Robert Koch hat damals kein wirklich zuverlässiges Heilmittel gefunden. Bis heute wird die Krankheit mit Medikamenten auf Arsen-basis behandelt. Die deutlich verbesserte Behandlung hat die Sterblichkeit allerdings auf 10% gesenkt.

Die Schatten deutscher Kolonialgeschichte

Robert Kochs Aktivitäten am Victoriasee habe ich als Nebenhandlung in eine fiktive Kriminalerzählung eingewoben und Figuren und Ereignisse hinzugedichtet. Ich maße mir nicht an, mehr über Robert Koch zu enthüllen, als ohnehin bekannt ist. Was mich interessiert ist die Zeit und ihre Menschen. Wie haben sie gedacht, was haben sie gefühlt, während sie taten, was sie taten?

Man sagt schnell über den Kolonialismus und über den mit Kochs Forschungen verbundenen Rassismus: Das war damals so, die wussten es nicht besser, die fühlten sich im Recht. Man muss das im Kontext mit dieser Zeit sehen.

Aber man wusste es besser. Es gab immer massive Kritik am Kolonialismus und nicht nur aus wirtschaftlicher Sicht, sondern auch aus moralischer. Gebildete und ethisch sensible Menschen haben auch 1907 gewusst, dass die Unterwerfung, Versklavung und Ausbeutung der Völker des – heute so genannten – globalen Südens zu jeder Zeit inhuman oder sündhaft war, je nachdem nach welchem Kodex man sich nun richten mag. Das N-Wort war auch 1907 schon ein Schimpfwort.
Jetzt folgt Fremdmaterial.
(** * Artemis Firmware Uploader (AFU.py): a shallow embedding

    The widget of [AFU.py] is modelled by explicit state passing: every
    slot of [RemoteWidget] becomes a function from the state of the GUI
    to its next state.  What the slots read from the outside (the serial
    ports enumerated by [comports()], whether a path can be opened) is an
    argument; what they do to the outside (opening and closing the
    firmware file, starting the uploader process) is appended to a trace
    of events. *)

From Stdlib Require Import ZArith Ascii.
From Stdlib.Strings Require Import Byte.
From stdpp Require Import base gmap strings list pretty.
From Equations Require Import Equations.

Local Open Scope Z_scope.

(** ** Python strings

    A Python [str] is modelled by a [string]: the text is taken in its
    UTF-8 encoding.  The three tokens, ['#'] and ['.'] are ASCII, and an
    ASCII needle occurs in a text exactly where its byte occurs in the
    encoding, so [in] and [count] agree on both views. *)
Module PyStr.

(** [s.startswith(p)] *)
Fixpoint startswith (p s : string) : bool :=
  match p, s with
  | EmptyString, _ => true
  | String _ _, EmptyString => false
  | String a p', String b s' => if Ascii.eqb a b then startswith p' s' else false
  end.

(** [sub in s]: [sub] starts at some position of [s]. *)
Fixpoint str_in (sub s : string) : bool :=
  startswith sub s ||
  match s with
  | EmptyString => false
  | String _ s' => str_in sub s'
  end.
Unsere Vorfahren sind deshalb nicht vollständig freizusprechen von der Schuld, die sie in den Kolonien auf sich geladen haben. Und wir sind heute in der Verantwortung die katastrophalen Folgen, die Kolonialismus überall in der Welt nach sich zieht, zu mildern und Schäden zu beheben und Gerechtigkeit herzustellen, wo immer es möglich ist.